Kremen-1 CRISPR/Cas9 KO Plasmid (h): sc-403791

Overview

KREMEN1 encodes Kremen-1, a single-pass transmembrane receptor best known as a high-affinity binding partner for Dickkopf (DKK) proteins that modulates canonical Wnt/β-catenin signaling. By forming complexes with LRP5/6 and DKK1, Kremen-1 promotes receptor internalization and attenuates Wnt-driven transcriptional programs that control cell fate decisions, proliferation, and tissue homeostasis. Through this pathway linkage, KREMEN1 has been studied in contexts where Wnt pathway imbalance contributes to developmental phenotypes and disease-associated signaling rewiring, including cancer-related and bone-related research settings.
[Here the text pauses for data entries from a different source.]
(** * Fixed size arrays ([src/util/array.h])

    A shallow embedding of the class template [array<T, CallDestructors>] and
    of its two derived templates [ptr_array<T>] and [sarray<T>].

    The C++ object is one pointer, [m_data], that points at the first element
    of a block whose element count is stored in the [size_t] just before it.
    The embedding keeps that layout: a heap of typed cells at byte addresses,
    the header cell at [mem], the elements at [mem + sizeof(size_t) + i *
    sizeof(T)].  Calls into code that the class does not own (the allocator,
    the constructors and the destructor of [T]) are recorded, in order, in a
    trace. *)

From Stdlib Require Import ZArith List Lia Bool.
From stdpp Require Import base option list gmap.

Local Open Scope Z_scope.

(** ** The allocator interface

    [array] is a template over any type with an [allocate] from a byte count to an address and
    a [deallocate] of an element count and an address.  [a_allocate] answers [None] when the
    allocator fails (it throws or aborts; the class has no handler). *)
Class Allocator (A : Type) := {
  a_allocate : A -> Z -> option (Z * A);
  a_deallocate : A -> Z -> Z -> A
}.

(** ** Memory cells, events, errors *)

(** What an address holds: a [size_t] (the header) or a live [T]. *)
Inductive cell (T : Type) : Type :=
| CSize (n : Z)
| CElem (v : T).
Arguments CSize {T} n.
Arguments CElem {T} v.

(** Calls that leave the class, in program order. *)
Inductive event (T : Type) : Type :=
| EvAllocate (bytes p : Z)      (* a.allocate(bytes) returned p *)
| EvDeallocate (n p : Z)        (* a.deallocate(n, p) *)
| EvConstruct (p : Z) (v : T)   (* new (p) T(...), the new object is v *)
| EvDestroy (p : Z).            (* ((T* )p)->~T() *)
Arguments EvAllocate {T} bytes p.
Arguments EvDeallocate {T} n p.
Arguments EvConstruct {T} p v.
Arguments EvDestroy {T} p.

Inductive error : Type :=
| AssertionViolation   (* a SASSERT failed (debug builds only) *)
| AllocationFailure    (* a.allocate did not return *)
| InvalidAccess        (* a read of an address that holds no such object *)
| OutOfFuel.           (* a loop did not finish within its budget *)

(** The object ([m_data]) and the world around it. *)
Record machine (T A : Type) : Type := Machine {
  m_data : Z;
  heap : gmap Z (cell T);
  allocator : A;
  trace : list (event T)
}.
Arguments Machine {T A} m_data heap allocator trace.
Arguments m_data {T A} m.
Arguments heap {T A} m.
Arguments allocator {T A} m.
Arguments trace {T A} m.

Inductive outcome (T A X : Type) : Type :=
| Done (x : X) (m : machine T A)
| Raise (e : error) (m : machine T A).
Arguments Done {T A X} x m.
Arguments Raise {T A X} e m.

(** ** The class [array<T, CallDestructors>] *)
Module array.
Section array.

Context {T A : Type} `{Allocator A}.

(** [sizeof(T)] and [sizeof(size_t)], in bytes; [T()]. *)
Variable sizeof_T : Z.
Variable sizeof_size_t : Z.
Variable T_default : T.

(** [true] in a build where [DEBUG_CODE] and [SASSERT] are compiled in. *)
Variable debug : bool.

(** The second template argument. *)
Variable CallDestructors : bool.

(** Computations that read and write the machine and may fail. *)
Definition M (X : Type) : Type := machine T A -> outcome T A X.

#[global] Instance M_ret : MRet M := fun X x m => Done x m.

#[global] Instance M_bind : MBind M := fun X Y f c m =>
  match c m with
  | Done x m' => f x m'
  | Raise e m' => Raise e m'
  end.

Definition raise {X : Type} (e : error) : M X := fun m => Raise e m.

Definition get_m_data : M Z := fun m => Done (m_data m) m.

Definition put_m_data (p : Z) : M unit := fun m =>
  Done tt (Machine p (heap m) (allocator m) (trace m)).

Definition emit (ev : event T) : M unit := fun m =>
  Done tt (Machine (m_data m) (heap m) (allocator m) (trace m ++ [ev])).

(** [*p] for a [size_t* p] and for a [T* p]. *)
Definition load_size (p : Z) : M Z := fun m =>
  match heap m !! p with
  | Some (CSize n) => Done n m
  | _ => Raise InvalidAccess m
  end.

Definition load_T (p : Z) : M T := fun m =>
  match heap m !! p with
  | Some (CElem v) => Done v m
  | _ => Raise InvalidAccess m
  end.

(** [*p = n] for a [size_t* p]; [*p = v] for a [T* p]. *)
Definition store_size (p n : Z) : M unit := fun m =>
  Done tt (Machine (m_data m) (<[p := CSize n]> (heap m)) (allocator m) (trace m)).

Definition store_T (p : Z) (v : T) : M unit := fun m =>
  Done tt (Machine (m_data m) (<[p := CElem v]> (heap m)) (allocator m) (trace m)).

(** [new (p) T(v)]. *)
Definition construct (p : Z) (v : T) : M unit :=
  store_T p v;; emit (EvConstruct p v).

(** [SASSERT(c)]: a debug build evaluates [c] and stops when it is false; in
    a release build the macro expands to nothing and [c] is not evaluated. *)
Definition SASSERT (c : M bool) : M unit :=
  if debug
  then c ≫= fun b : bool => if b then mret tt else raise AssertionViolation
  else mret tt.

(** [DEBUG_CODE(c)]: [c] in a debug build, nothing otherwise. *)
Definition DEBUG_CODE (c : M unit) : M unit :=
  if debug then c else mret tt.

(** Arithmetic on [size_t]. *)
Definition size_t_modulus : Z := 2 ^ (8 * sizeof_size_t).

Definition wrap (z : Z) : Z := z mod size_t_modulus.

(** [static size_t space(size_t sz) { return sizeof(T)*sz + sizeof(size_t); }] *)
Definition space (sz : Z) : Z := wrap (wrap (sizeof_T * sz) + sizeof_size_t).

(** [#define ARRAY_SIZE_IDX -1] *)
Definition ARRAY_SIZE_IDX : Z := -1.

(** Modelled from the spec: the macro [SIZE_IDX], which [size()] uses, is not
    defined in [array.h] (the header defines [ARRAY_SIZE_IDX] and never uses
    it).  The spec stores the count at the address immediately preceding the
    first element, one [size_t] before [m_data]. *)
Definition SIZE_IDX : Z := -1.

(** [size_t size() const] *)
Definition size : M Z :=
  p ← get_m_data;
  if p =? 0 then mret 0
  else load_size (p + SIZE_IDX * sizeof_size_t).

(** [bool empty() const] *)
Definition empty : M bool :=
  p ← get_m_data; mret (p =? 0).

(** [iterator begin()] and [iterator end()]; an iterator is a [T*].
    Addresses are integers: [p + n * sizeof(T)] is the pointer the machine
    forms for as long as it lies inside the address space, which the
    properties of the loops over [begin() .. end()] assume of the block they
    are about. *)
Definition begin : M Z := get_m_data.

Definition end_ : M Z :=
  p ← get_m_data; n ← size; mret (p + n * sizeof_T).

(** [T * c_ptr()] *)
Definition c_ptr : M Z := get_m_data.

(** [char * raw_ptr() const] *)
Definition raw_ptr : M Z :=
  p ← get_m_data; mret (p - 1 * sizeof_size_t).

(** The loop of [destroy_elements]: [for (; it != e; ++it) it->~T();] *)
Fixpoint destroy_loop (fuel : nat) (it e : Z) : M unit :=
  if it =? e then mret tt
  else match fuel with
       | O => raise OutOfFuel
       | S fuel' => emit (EvDestroy it);; destroy_loop fuel' (it + sizeof_T) e
       end.

(** [void destroy_elements()].  Every round of the loop moves [it] forward by
    [sizeof(T)], at least one byte, so a loop that reaches [e] at all does so
    within [e - it] rounds: that is the budget of this loop and of the ones
    below. *)
Definition destroy_elements : M unit :=
  it ← begin; e ← end_; destroy_loop (Z.to_nat (e - it)) it e.

(** [void set_data(void * mem, size_t sz)] *)
Definition set_data (mem sz : Z) : M unit :=
  store_size mem sz;; put_m_data (mem + 1 * sizeof_size_t).

(** [template<typename Allocator> void allocate(Allocator & a, size_t sz)] *)
Definition allocate (sz : Z) : M unit := fun m =>
  match a_allocate (allocator m) (space sz) with
  | None => Raise AllocationFailure m
  | Some (mem, a') =>
      set_data mem sz
        (Machine (m_data m) (heap m) a' (trace m ++ [EvAllocate (space sz) mem]))
  end.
Its membrane localization and receptor–ligand interactions also make it useful for dissecting pathway cross-talk at the cell surface and downstream β-catenin–dependent gene regulation.

Kremen-1 CRISPR/Cas9 KO Plasmid (h) is a pool of plasmids designed for targeted disruption of the KREMEN1 gene in human cell lines. Each plasmid co-expresses a unique single guide RNA (sgRNA) targeting a distinct site within the KREMEN1 together with the Streptococcus pyogenes Cas9 nuclease. The plasmids also encode GFP, allowing fluorescent identification and enrichment of successfully transfected cells by fluorescence microscopy or flow cytometry.

The multi-guide design increases the likelihood of generating insertions or deletions (indels) that disrupt the KREMEN1 open reading frame following Cas9-mediated double-strand break formation. DNA breaks introduced by the CRISPR/Cas9 system are repaired through endogenous non-homologous end joining (NHEJ) pathways, frequently resulting in frameshift mutations that abolish Kremen-1 protein expression.

This CRISPR knockout system enables efficient generation of KREMEN1-deficient cell models for investigation of Kremen-1 signaling, functional genomics studies, cancer biology research, and evaluation of therapeutic responses in human cell lines.

Key Features

• sgRNAs targeting KREMEN1 exon(s) critical for Kremen-1 function
• Co-expression of SpCas9 and sgRNA from a single plasmid for simplified delivery
• GFP reporter for identification of transfected cells
• Pool of plasmids targeting multiple KREMEN1 genomic sites to improve knockout efficiency
• Compatible with delivery by transfection

Design Variants

CRISPRs +/- HDRs

• gRNAs encoded by Kremen-1 CRISPR/Cas9 KO Plasmid (h) and Kremen-1 CRISPR/Cas9 KO Plasmid (h2) target distinct sites within the KREMEN1 locus. One or both targeting designs may be available. See Related Products for availability.
• HDR donor constructs encoded by Kremen-1 HDR Plasmid (h) and Kremen-1 HDR Plasmid (h2) contain a puromycin resistance cassette and an RFP reporter flanked by KREMEN1 homology arms to support homology-directed repair at defined KREMEN1 target sites corresponding to the CRISPR/Cas9 KO designs. HDR donor availability may vary. See Related Products for availability.

For Research Use Only. Not Intended for Diagnostic or Therapeutic Use.